Segment Start: Exercise materials

(* ===== verification/Utf8.v ===== *)
(** * Text as runes

    UTF-8 as Go reads it: ranging over a string, and what valid text is.  A byte
    that starts no valid encoding is read as U+FFFD, one byte at a time. *)

From S2P Require Import Prelude GoStrings.

(** ** Runes *)

Definition continuation (c : ascii) : bool := byte_in 128 191 c.

(** The length in bytes of the valid encoding [s] starts with, 0 if none. *)
Definition rune_len (s : string) : nat :=
  match s with
  | EmptyString => 0
  | String a r =>
      if byte_in 0 127 a then 1
      else match r with
      | EmptyString => 0
      | String b r =>
          if byte_in 194 223 a then (if continuation b then 2 else 0)
          else match r with
          | EmptyString => 0
          | String c r =>
              if (byte_is 224 a && byte_in 160 191 b) || (byte_in 225 236 a && continuation b) ||
                 (byte_is 237 a && byte_in 128 159 b) || (byte_in 238 239 a && continuation b)
              then (if continuation c then 3 else 0)
              else match r with
              | EmptyString => 0
              | String d _ =>
                  if ((byte_is 240 a && byte_in 144 191 b) || (byte_in 241 243 a && continuation b) ||
                      (byte_is 244 a && byte_in 128 143 b)) && continuation c && continuation d
                  then 4 else 0
              end
          end
      end
  end.

(** The bytes of U+FFFD. *)
Definition replacement_rune : string :=
  String (Ascii.ascii_of_nat 239) (String (Ascii.ascii_of_nat 191) (str1 (Ascii.ascii_of_nat 189))).

(** The encoded runes [range] gives; one per unit of fuel. *)
Fixpoint runes_fuel (fuel : nat) (s : string) : list string :=
  match fuel with
  | O => []
  | S fuel =>
      match s with
      | EmptyString => []
      | String _ r =>
          match rune_len s with
          | O => replacement_rune :: runes_fuel fuel r
          | n => take_str n s :: runes_fuel fuel (drop_str n s)
          end
      end
  end.
Definition runes (s : string) : list string := runes_fuel (String.length s) s.

(** Text in valid UTF-8. *)
Inductive utf8 : string -> Prop :=
  | utf8_nil : utf8 ""
  | utf8_rune p s : p <> "" -> rune_len p = String.length p -> utf8 s -> utf8 (p +:+ s).

(** An encoding is told by its own bytes. *)
Lemma rune_len_app p t : p <> "" -> rune_len p = String.length p -> rune_len (p +:+ t) = String.length p.
Proof.
  intros Hne H. destruct p as [|a p]; [done|]. rewrite app_cons. cbn [rune_len] in *.
  destruct (byte_in 0 127 a); [done|]. destruct p as [|b p]; [done|]. rewrite app_cons.
  destruct (byte_in 194 223 a); [done|]. destruct p as [|c p]; [done|]. rewrite app_cons.
  destruct (_ || _ || _ || _); [done|]. destruct p as [|d p]; [done|]. by rewrite app_cons.
Qed.

Lemma drop_str_le n s : (String.length (drop_str n s) <= String.length s)%nat.
Proof. revert n. induction s as [|c s IH]; intros [|n]; cbn; [lia..|]. specialize (IH n). lia. Qed.

Lemma runes_fuel_more f1 f2 s : (String.length s <= f1)%nat -> (String.length s <= f2)%nat -> runes_fuel f1 s = runes_fuel f2 s.
Proof.
  revert f2 s. induction f1 as [|f1 IH]; intros f2 s H1 H2.
  - destruct s; [|cbn in H1; lia]. by destruct f2.
  - destruct f2 as [|f2]; [destruct s; [done|cbn in H2; lia]|]. cbn [runes_fuel]. destruct s as [|c s]; [done|].
    destruct (rune_len (String c s)) as [|n]; f_equal; apply IH; cbn in *; try lia; pose proof (drop_str_le n s); lia.
Qed.

Lemma runes_rune p t : p <> "" -> rune_len p = String.length p -> runes (p +:+ t) = p :: runes t.
Proof.
  intros Hne Hp. pose proof (rune_len_app p t Hne Hp) as Hl. unfold runes.
  destruct p as [|c p]; [done|]. rewrite app_cons in *. cbn [String.length runes_fuel]. rewrite Hl. cbn [String.length].
  change (S (String.length p)) with (String.length (String c p)). rewrite <-app_cons, take_str_app, drop_str_app.
  f_equal. apply runes_fuel_more; [|done]. rewrite length_app_str. lia.
Qed.

Lemma runes_ascii c t : byte_in 0 127 c = true -> runes (String c t) = str1 c :: runes t.
Proof. intros Hc. change (String c t) with (str1 c +:+ t). apply runes_rune; [done|]. cbn. by rewrite Hc. Qed.

(** A byte below 128 is a rune of its own, in no other rune. *)
Lemma rune_high p c : rune_len p = String.length p -> byte_in 0 127 c = true -> p <> str1 c ->
  string_forallb (fun x => negb (ascii_eqb x c)) p = true.
Proof.
  intros Hp Hc Hne. assert (forall x lo hi, byte_in lo hi x = true -> (128 <= lo)%Z -> negb (ascii_eqb x c) = true) as Hx.
  { intros x lo hi Hx Hlo. apply negb_true_iff, ascii_eqb_false. intros ->. unfold byte_in in *. lia. }
  assert (forall x n, byte_is n x = true -> (128 <= n)%Z -> negb (ascii_eqb x c) = true) as Hy.
  { intros x n Hn Hlo. apply (Hx x n n); [unfold byte_is, byte_in in *; lia|done]. }
  unfold rune_len, continuation in Hp. destruct p as [|a p]; [done|].
  destruct (byte_in 0 127 a) eqn:Ea.
  { destruct p; [|done]. cbn [string_forallb]. rewrite andb_true_r. apply negb_true_iff, ascii_eqb_false. by intros ->. }
  destruct p as [|b p]; [done|]. destruct (byte_in 194 223 a) eqn:Ea2.
  { destruct (byte_in 128 191 b) eqn:Eb; [|done]. destruct p; [|done]. cbn [string_forallb].
    by rewrite (Hx a 194%Z 223%Z), (Hx b 128%Z 191%Z). }
  destruct p as [|d p]; [done|].
  assert (forall x, (exists lo hi, (128 <= lo)%Z /\ byte_in lo hi x = true) \/ (exists n, (128 <= n)%Z /\ byte_is n x = true) ->
    negb (ascii_eqb x c) = true) as Hz by (intros x [(lo & hi & ? & ?)|(n & ? & ?)]; eauto).
  match type of Hp with (if ?x then _ else _) = _ => destruct x eqn:E3 end.
  { destruct (byte_in 128 191 d) eqn:Ed; [|done]. destruct p; [|done]. cbn [string_forallb].
    rewrite (Hx d 128%Z 191%Z) by done. rewrite !andb_true_r. apply andb_true_iff.
    repeat (apply orb_true_iff in E3 as [E3|E3]); apply andb_true_iff in E3 as [A B]; split; apply Hz;
      first [left; eexists _, _; split; [|done]; done | right; eexists; split; [|done]; done]. }
  destruct p as [|e p]; [done|].
  match type of Hp with (if ?x then _ else _) = _ => destruct x eqn:E4 end; [|done].
  destruct p; [|done]. apply andb_true_iff in E4 as [E4 Ee]. apply andb_true_iff in E4 as [E4 Ed]. cbn [string_forallb].
  rewrite (Hx d 128%Z 191%Z), (Hx e 128%Z 191%Z) by done. rewrite !andb_true_r. apply andb_true_iff.
  repeat (apply orb_true_iff in E4 as [E4|E4]); apply andb_true_iff in E4 as [A B]; split; apply Hz;
    first [left; eexists _, _; split; [|done]; done | right; eexists; split; [|done]; done].
Qed.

Segment End: Exercise materials

**Assignment**
The answer must be every line from the records above that contains "list".

**Exercise solution**
Fixpoint runes_fuel (fuel : nat) (s : string) : list string :=
Definition runes (s : string) : list string := runes_fuel (String.length s) s.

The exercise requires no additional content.